Lemma parse_image_ok b {R : Decompressors} segs bc fuel :
  Forall (wf_segment b) segs ->
  match bc with
  | None => find_magic 4 (image segs bc) (lenZ (image segs bc) - BOOTCONFIG_MAGIC_LEN) = Ret None
  | Some bc => wf_bootconfig bc
  end ->
  lenZ (image segs bc) < 2 ^ 32 -> (image_fuel segs + 1 < fuel)%nat ->
  exists st cs bcs, parse_initrd b fuel (image segs bc) = Ret st
    /\ stream_level st = 0 /\ stdout st = [] /\ cpios (res st) = cs ++ bcs
    /\ Forall2 found (concat (map segment_archives segs)) cs /\ found_bootconfig bc bcs.
Proof.
  intros W Hbc Hsz Hf. destruct fuel as [|f]; [lia|]. unfold parse_initrd.
  set (img := concat (map segment_image segs)). rewrite read_stream_S. cbv zeta.
  set (s0 := set_level _ _). change (streams (res s0) !! 0%nat) with
    (Some {| allocated := false; addr := image segs bc; s_size := lenZ (image segs bc) |}).
  change (stream_level s0 =? 1) with true. cbn [addr s_size]. cbn iota.
  destruct bc as [bc|].
  - set (a := img ++ bc_data bc ++ le32_bytes (lenZ (bc_data bc)) ++ bc_csum bc).
    assert (image segs (Some bc) = a ++ BOOTCONFIG_MAGIC ++ replicate (bc_pad bc) NUL) as Himg.
    { unfold image, a, bootconfig_image. cbn [from_option]. fold img. by rewrite <- !app_assoc. }
    rewrite Himg, find_magic_bootconfig by apply Hbc. rewrite <- Himg. cbn [obind].
    unfold image, a in *. cbn [from_option] in *. fold img in Hsz, Himg |- *.
    rewrite cut_bootconfig_image by (done || lia). cbn [obind].
    destruct (loop_segments b segs f 0 [] (bootconfig_image bc) false (set_stream_size 0 (lenZ img) s0))
      as (st & cs & Hl & He & Hcs); [done|done|done|rewrite lenZ_app in Hsz; fold img;
        cbn [app]; pose proof (lenZ_nonneg (bootconfig_image bc)); lia|lia|].
    change (lenZ []) with 0 in Hl. rewrite Hl. cbn [obind].
    destruct He as (E1 & E2 & E3 & E4). do 3 eexists. split; [reflexivity|]. cbn.
    rewrite E1, E2, E4. split_and!; [done|done|reflexivity|exact Hcs|].
    cbn. eexists. split; [done|]. split; [done|]. cbn.
    rewrite dropZ_app. unfold bootconfig_image. by apply takeZ_app.
  - rewrite Hbc. cbn [obind].
    destruct (loop_segments b segs f 0 [] [] false s0) as (st & cs & Hl & He & Hcs);
      [|done|done| |lia|].
    { change (streams (res s0) !! 0%nat) with
        (Some {| allocated := false; addr := image segs None; s_size := lenZ (image segs None) |}).
      unfold image. cbn [from_option app]. fold img. by rewrite app_nil_r. }
    { unfold image in Hsz. cbn in Hsz. rewrite app_nil_r in Hsz. done. }
    change (lenZ []) with 0 in Hl. rewrite Hl. cbn [obind].
    destruct He as (E1 & E2 & E3 & E4). eexists _, cs, []. split; [reflexivity|]. cbn.
    rewrite E1, E2, E4, app_nil_r. done.
Qed.

Lemma bootconfig_wraps arv data size :
  8 <= data <= s_size arv -> s_size arv < 2 ^ 63 ->
  le32 (dropZ (data - 8) (addr arv)) = size -> data - 8 < size <= s_size arv ->
  cut_bootconfig arv data = Ret (data - 8 - size, size, 2 ^ 64 + (data - 8 - size)).
Proof.
  intros Hd Hmax Hs Hr. unfold cut_bootconfig. rewrite Hs. rewrite (proj2 (Z.ltb_ge _ 0)) by lia.
  rewrite (proj2 (Z.ltb_ge _ _)) by lia. apply f_equal, f_equal2; [done|].
  unfold u64. symmetry. apply (Z.mod_unique_pos _ _ (-1)); lia.
Qed.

» **TASK DIRECTIONS**
Nothing but a number should be given: the count of lines in the records that contain the word "Lemma".

» **EXERCISE ANSWER**
2